Test for purity: You can also test the purity of your essential oils by placing a single drop of the oil on a piece of white paper, and check whether it forms an oil ring. A pure essential oil will not leave behind an oil ring, unless it has a deeper color and heavier consistency. Examples of pure essential oils that can leave behind a slight tint on your white paper include sandalwood, patchouli, and German chamomile.

Best essential oils that are considered safe for dogs

It is advisable to consult with your dog’s veterinarian in case your dog starts displaying any weird or persistent symptoms. Here is a list of some of the best essential oils that can be used safely for your pet’s first aid, and generally considered safe for dogs.

Cedarwood oil (Cedrus Atlantica)

Cedarwood has a powerful ability to kill and repel different types of pests such as fleas. The oil is a great expectorant for kennel cough and a good antiseptic for your dog’s lungs. It resolves arthritis, back pain, and the stiffness that usually occurs in older dogs. The oil can also eliminate dandruff and support kidney function. Some dog owners use the oil as a calming tonic for nervous aggression in dogs that are often shy and in need of a deeper sense of inner security, especially during potty training.

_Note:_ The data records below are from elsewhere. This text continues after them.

Section MatchRuns.
Context {D M W : Type} `{VirtioDevice D M W} `{HostIo W}.
Context (timeout : Z) (target : list Z) (Htarget : target ≠ []).
Implicit Types (s : CaptureState D M W) (e : loop_env).

Lemma until_match_step_spec s e r :
  ¬ occurs target (removelast (cs_output s)) →
  until_match_step timeout target s e = Ok r →
  match r with
  | Next s' _ => ¬ occurs target (removelast (cs_output s'))
  | Stopped s' StopBufferFull => occurs target (cs_output s') ∧ ¬ occurs target (removelast (cs_output s'))
  | Stopped s' _ => ¬ occurs target (cs_output s')
  | RunFailed _ _ => True
  end.
Proof using Htarget.
  intros Hold Hr. unfold until_match_step in Hr.
  destruct (match_found_spec target (cs_output s) Htarget Hold) as (b & Hf & Hb).
  rewrite Hf in Hr. simpl in Hr. destruct b.
  { simplify_eq. simpl. split; [by apply Hb|done]. }
  assert (Hno : ¬ occurs target (cs_output s)) by (intros Ho; by apply Hb in Ho).
  apply run_and_serve_uart in Hr.
  - destruct r as [s' resp|s' why|n]; [|by destruct Hr as (-> & ? & ?); destruct why|done].
    destruct Hr as [-> _]. pose proof (uart_step_le false (cs_serial s) e) as Hle.
    destruct (uart_step false (cs_serial s) e) as [[|x [|y l]] ser]; simpl in *; [|by rewrite removelast_last|lia].
    by rewrite app_nil_r.
  - intros s1 s' resp. destruct (check_timeout_cases timeout e s1) as [->| ->]; intros; by simplify_eq.
  - intros s1 s' why. destruct (check_timeout_cases timeout e s1) as [->| ->]; intros; by simplify_eq.
  - intros s1 s' n. by destruct (check_timeout_cases timeout e s1) as [->| ->].
Qed.

Lemma until_match_run s envs r :
  ¬ occurs target (removelast (cs_output s)) →
  run_loop (until_match_step timeout target) s envs = Ok r →
  match r with
  | Next s' _ => ¬ occurs target (removelast (cs_output s'))
  | Stopped s' StopBufferFull => occurs target (cs_output s') ∧ ¬ occurs target (removelast (cs_output s'))
  | Stopped s' _ => ¬ occurs target (cs_output s')
  | RunFailed _ _ => True
  end.
Proof using Htarget.
  revert s. induction envs as [|e envs IH]; intros s Hold Hr; simpl in Hr.
  { by simplify_eq. }
  destruct (until_match_step timeout target s e) as [r1| |] eqn:Hst; simplify_eq/=.
  apply until_match_step_spec in Hst; [|done].
  destruct r1 as [s1 resp|s1 why|s1 n]; simplify_eq/=; [by apply (IH s1)|done|done].
Qed.

End MatchRuns.

(** ** Properties *)

(** A capture run returns what the guest transmitted: for any exits,
    input and timing, the collected output is exactly the byte sequence the
    UART transmits for the iterations served, it never exceeds [max_output],
    and it has that length exactly when the run stops for a full buffer. *)
Theorem capture_output_exact {D M W} `{VirtioDevice D M W} `{HostIo W}
    timeout max_output (b : MmioBus D) (m : M) (w : W) envs r :
  0 ≤ max_output →
  run_vcpu_with_capture timeout max_output b m w envs = Ok r →
  match r with
  | Next s' _ => cs_output s' = uart_output false SerialState_new envs ∧
                 zlen (cs_output s') ≤ max_output
  | Stopped s' why =>
      (∃ served, served `prefix_of` envs ∧
         cs_output s' = uart_output false SerialState_new served) ∧
      zlen (cs_output s') ≤ max_output ∧
      (why = StopBufferFull → zlen (cs_output s') = max_output)
  | RunFailed _ n => ∃ e, e ∈ envs ∧ env_exit e = inl n
  end.
Proof.
  intros Hm Hr. apply capture_run_uart in Hr; [|done].
  destruct r as [s' resp|s' why|n]; [done| |done].
  destruct Hr as (? & ? & _ & ?). done.
Qed.

(** The boot marker: [run_vcpu_until_match], which searches only the
    tail of the output, stops for a match exactly at the first occurrence of
    the marker: the output contains it and, without its last byte, does not;
    and a run that stops for another reason has not seen it. *)
Theorem until_match_first_occurrence {D M W} `{VirtioDevice D M W} `{HostIo W}
    timeout target (b : MmioBus D) (m : M) (w : W) envs s why :
  target ≠ [] →
  run_vcpu_until_match timeout target b m w envs = Ok (Stopped s why) →
  (why = StopBufferFull → occurs target (cs_output s) ∧ ¬ occurs target (removelast (cs_output s))) ∧
  (why ≠ StopBufferFull → ¬ occurs target (cs_output s)).
Proof.
  intros Ht Hr. apply until_match_run in Hr; [|done|].
  - by destruct why.
  - intros Ho%occurs_short. simpl in Ho. destruct target; [done|].
    rewrite zlen_cons, zlen_nil in Ho. pose proof (zlen_nonneg target). lia.
Qed.

(** ** Witnesses *)

Definition demo_env (x : VmExit) : loop_env :=
  {| env_stop := false; env_input := []; env_exit := inr x; env_stop_late := false;
     env_elapsed := 5 |}.

(** "ok" is written after the driver has opened and closed the divisor latch. *)
Definition demo_envs : list loop_env :=
  demo_env <$> [IoOut 0x3FB 1 0x83; IoOut 0x3F8 1 0x0C; IoOut 0x3FB 1 0x03; Hlt;
                IoOut 0x3F8 1 111; Interrupted; IoOut 0x3F8 1 107; Shutdown].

Lavender oil (Lavandula angustifolia)

Lavender offers a great calming effect for both humans and dogs. The soothing nature of lavender oil can help your dog get used to a safe space like fresh grass. The effect of this oil on the central nervous system makes it a perfect choice for helping with insomnia and certain allergies. The oil is great for reducing car anxiety or sickness in dogs. You should consider using lavender oil every time your dog is in a stressful situation such as when taking a trip to the vet.

Thyme (Thymus vulgaris)

You should expose your older dog to diffused Thyme to help him/her become stronger and climb stairs without too much difficulty. The essential oil has the ability to reduce inflammation in joints hence it can be used to cure arthritis and give your dog a better quality of life. It can also treat skin infections or irritations because it has antibacterial and antifungal properties.

Sweet Orange (Citrus sinensis)

Sweet Orange is great for repelling pests such as fleas. The Limonene substance in Oranges acts as a natural pesticide. The substance can kill bugs such as ants and flies on contact. The scent of Sweet Orange can also repel roaches and mosquito. Keep an insect-free buffer around your dog by using this essential oil. Oranges have a pleasant smell that can act as a deodorizer for a stinky dog or can be used around your dog potty or DoggieLawn. On the other hand, citrus creates a relaxed atmosphere around your pup.

It is important to remember that some of the essential oils that are good for dogs and horses may not be safe for your cat or birds due to their smaller body sizes. While certain essential oils are considered safe for dogs, you should take certain steps such as using them in small amounts at the beginning so as to allow your dogs to adopt the scent and be aware of how the scent affects them.